Now, another creation of this Dodd-Frank law meant to check unsafe banking has come under fire from these same Republicans: the Financial Stability Oversight Council (FSOC). On September 17, the panel’s Subcommittee on Oversight and Investigations will engage in a ritual grilling. This ritual will then likely serve to buttress legislation the House will approve on largely partisan lines to disable the FSOC. (There are some Democrats who want bankers to think they’ll try to fix their traffic tickets as well.)

What is FSOC? Why should Americans and responsible members of Congress care?

The Council is a collaboration of top financial regulators with 10 voting members, made up of the:

  1. Secretary of the Treasury (chairs the Council),
  2. Chair of the Federal Reserve,
  3. Comptroller of the Currency,
  4. Director of the Consumer Financial Protection Bureau,
  5. Chair of the U.S. Securities and Exchange Commission,
  6. Chair of the Federal Deposit Insurance Corporation,
  7. Chair of the Commodity Futures Trading Commission,
  8. Director of the Federal Housing Finance Agency,
  9. Chairman of the National Credit Union Administration Board, and
  10. an independent member (with insurance expertise) appointed by the President

These regulators meet to discuss emerging problems and recommend actions that would be taken by specific regulators.

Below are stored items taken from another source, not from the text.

(** Failing a writer whose stream needs no cancellation (any more). *)
Lemma fail_cancel w : cancel_ok w -> state_ w <> kComplete ->
  (stream_activated_ w = true -> stream (response_ w) <> None -> stream_cancelled_ w = true) ->
  cancel_ok (with_state w kFailed).
Proof.
  intros (H1 & H2 & H3 & H4 & H5 & H6) Hst Hc. unfold cancel_ok, with_state.
  cbn [response_ state_ suppress_body_ stream_activated_ stream_finished_ stream_cancelled_].
  split; [done|]. split; [intros Hx; by destruct (H2 Hx) as (? & ? & _)|].
  split; [intros Hx; by apply H3 in Hx|]. split; [done|]. split; [done|]. intros _. exact Hc.
Qed.

Lemma Abort_cancel w : cancel_ok w -> cancel_ok (Abort w).
Proof.
  intros Hw. pose proof Hw as (H1 & H2 & H3 & H4 & H5 & H6). unfold Abort.
  destruct (stream (response_ w)) as [s|] eqn:Hstr.
  2:{ case_bool_decide as Eb; [done|]. apply fail_cancel; [done | done | by rewrite Hstr]. }
  destruct (stream_activated_ w && negb (stream_finished_ w) && negb (stream_cancelled_ w)) eqn:Eg.
  - zbool. assert (Hst : state_ w <> kComplete) by (intros Hst; specialize (H5 Hst ltac:(done)); congruence).
    cbn [with_stream state_]. rewrite bool_decide_eq_false_2 by done. destruct H1 as [Hc He].
    unfold cancel_ok, with_state, with_stream.
    cbn [response_ state_ suppress_body_ stream_activated_ stream_finished_ stream_cancelled_ stream body_kind].
    cbn [stream_Cancel logged_stream cancels ended].
    split; [split; [rewrite Hc; by destruct (stream_cancelled_ w) | done]|].
    split; [done|]. split; [congruence|]. split; [done|]. split; done.
  - case_bool_decide as Eb; [done|]. apply fail_cancel; [done | done |]. intros Ha _.
    rewrite Ha in Eg. destruct (stream_finished_ w) eqn:Ef; [by rewrite (H3 eq_refl) in Eb|].
    by destruct (stream_cancelled_ w).
Qed.

Lemma same_frame_buffer w w' : same_frame w w' -> buffer_ok w -> buffer_ok w'.
Proof. unfold buffer_ok. by intros (_ & _ & _ & _ & _ & _ & ->). Qed.

Lemma Poll_buffer w t : buffer_ok w -> let '(_, _, w', _) := Poll w t in buffer_ok w'.
Proof.
  intros Hb. unfold Poll. destruct (state_ w); try exact Hb.
  - pose proof (poll_headers_frame w t) as Hf. destruct (poll_headers w t) as [[[st pr] w'] t'].
    by eapply same_frame_buffer; [apply Hf|].
  - pose proof (poll_fixed_frame w t) as Hf. destruct (poll_fixed w t) as [[[st pr] w'] t'].
    by eapply same_frame_buffer; [apply Hf|].
  - unfold poll_stream. destruct (stream _) as [s|]; [|exact Hb].
    pose proof (refill_buffer w s Hb) as Hr. destruct (_ =? _).
    + destruct (refill w s) as [[st w']|w']; [exact Hr|]. by destruct (WritePending _ _ _) as [[[? ?] ?] ?].
    + by destruct (WritePending _ _ _) as [[[? ?] ?] ?].
Qed.

Lemma Abort_buffer w : buffer_ok w -> buffer_ok (Abort w).
Proof.
  unfold buffer_ok, Abort. intros Hb. destruct (stream _); [destruct (_ && _ && _)|]; by destruct (bool_decide _).
Qed.

(** The connection's use of the writer. *)
Inductive op := OpPoll | OpAbort.

Definition run_op (c : W * LoggedTransport T) (o : op) : W * LoggedTransport T :=
  match o with
  | OpPoll => let '(_, _, w, t) := Poll c.1 c.2 in (w, t)
  | OpAbort => (Abort c.1, c.2)
  end.
Definition run (w : W) (t : LoggedTransport T) (ops : list op) : W * LoggedTransport T :=
  fold_left run_op ops (w, t).

Definition writer_ok (c : W * LoggedTransport T) : Prop :=
  buffer_ok c.1 /\ emitted c.1 (accepted c.2) /\ cancel_ok c.1.

Lemma run_ok ops c : writer_ok c -> writer_ok (fold_left run_op ops c).
Proof.
  revert c. induction ops as [|o ops IH]; intros c Hc; [done|]. cbn [fold_left]. apply IH.
  destruct c as [w t], Hc as (Hb & He & Hc). cbn [fst snd] in *. destruct o; cbn [run_op fst snd].
  - pose proof (Poll_buffer w t Hb) as H1. pose proof (Poll_emitted w t Hb He) as H2.
    pose proof (Poll_cancel w t He Hc) as H3. by destruct (Poll w t) as [[[st pr] w'] t'].
  - split; [by apply Abort_buffer|]. split; [by apply Abort_emitted | by apply Abort_cancel].
Qed.

(** A response as the caller hands it over: its stream, if any, is untouched. *)
Definition fresh_stream (r : HttpResponse (LoggedStream S)) : Prop :=
  match stream r with
  | Some s => produced s = [] /\ ended s = false /\ cancels s = 0%nat
  | None => True
  end.

Lemma head_text_pos (r : HttpResponse (LoggedStream S)) : 0 < len (head_text r).
Proof. unfold head_text. rewrite len_app. change (len (str "HTTP/1.1 ")) with 9. len_facts. lia. Qed.

Lemma Start_writer_ok w0 r suppress w released t : buffer_ok w0 -> fresh_stream r ->
  accepted t = [] -> Start w0 r suppress = (Ok, w, released) ->
  writer_ok (w, t) /\ response_ok r suppress /\ response_ w = r /\ suppress_body_ w = suppress /\
  header_ w = head_text r /\ state_ w = kHeaders.
Proof.
  intros Hb Hfresh Ht. unfold Start. destruct (build_head r suppress) as [st h] eqn:Eh. intros [= -> <- _].
  apply build_head_Ok in Eh as (Hok & -> & Hlen). cbn [bool_decide]. rewrite bool_decide_eq_true_2 by done.
  split; [|done]. unfold writer_ok, fresh_stream in *. cbn [fst snd].
  assert (Hstart : forall b, buffer_ok w0 -> buffer_ok (if b : bool then Abort w0 else w0)).
  { intros [] ?; [by apply Abort_buffer | done]. }
  split; [by apply (Hstart (active w0))|]. split.
  - unfold emitted. cbn. rewrite Ht. destruct Hok as (_ & _ & _ & _ & Hs & _).
    split; [pose proof (head_text_pos r); lia|]. do 4 (split; [done|]). intros Hk.
    specialize (Hs Hk). destruct (stream r) as [s|]; [|done]. exists s. by destruct Hfresh.
  - unfold cancel_ok. cbn. split; [by destruct (stream r) as [s|]; [destruct Hfresh as (_ & -> & ->)|]|].
    do 2 (split; [done|]). split; [|done]. intros Hx. apply andb_true_iff in Hx as [Hk Hsup].
    apply bool_decide_eq_true in Hk. apply negb_true_iff in Hsup. by split.
Qed.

Here are some of the benefits of FSOC:

  • Addressing fragmented supervision: There are state banks and national banks, with 50 separate regulators for the former, and a different regulator for the latter. If a bank is owned by a bank holding company, that’s under the purview of still another regulator. If the bank holding company owns a broker/dealer such as Merrill Lynch, that’s overseen by another regulator. And another regulator oversees firms that engage in commodity futures. Credit unions, of course, have their own regulator. The FSOC attempts to take a holistic view.
  • Helps address gaps: Current regulators are responsible for parts of the financial industry. But the 2008 crash demonstrated that contagion spread from one sector to another. For example, when AIG’s financial products division, supervised by the Office of Thrift Supervision, found itself unable to pay claims on credit default swaps, the problem harmed many banks and broker/dealers making those claims, which were supervised by other regulators. In conceiving the Council, the President explained that it would ‘‘bring together regulators across markets to coordinate and share information, to identify gaps in regulation, and to tackle issues that don’t fit neatly into an organizational chart.’’
  • Early warning: The FSOC must identify emerging problems. Its annual report serves as a warning discipline. In the midst of the booming market during the inflation of the house bubble, regulators were either complacent or loath to publicize potential problems. The annual report must contain areas that the Council considers concerning.
  • Helps with inter-regulator information: Financial deregulation allowed firms to engage in multiple activities that were once prohibited at a single firm. Yet the regulatory system did not change. As a consequence, one regulator might examine one business at a firm and another regulator might examine another business with little coordination or information sharing. FSOC can help address problems that arise from such parallel oversight.
  • Help combat regulatory arbitrage: Financial firms must structure their products to secure supervision from regulators believed to be less rigorous. Such arbitrage played out during the savings-and-loan crisis when developers found that the regulator relaxed standards for lending. The FSOC can recommend better regulations for certain agencies.
  • Help press regulators to reform markets? If a regulator is perceived as lax, the FSOC can make recommendations. Already, under direction from the FSOC, the Securities and Exchange Commission finalized rules to strengthen money market funds, where investor runs during the 2008 crisis led to seizure in short-term funding for business provided by these funds.
  • FSOC can break up the mega-banks: The Council plays a significant role in determining whether action should be taken to break up those firms that pose a “grave threat” to the financial stability of the United States.
  • FSOC can designate non-banks for special supervision: Some firms that fall outside of traditional banking may nevertheless contribute to financial contagion and should be subject to special supervision. Already, the FSOC has designated General Electric Capital Corp., AIG, and Prudential Financial, Inc. The Council may soon designate MetLife, Inc. The Council’s determinations follow a lengthy process involving hearings and the opportunity for a firm to appeal in court.
  • Transparency. Many of the FSOC meetings are open to the public. FSOC officials must also appear before Congress. FSOC’s explanations for designating a non-bank as systemically significant are also published.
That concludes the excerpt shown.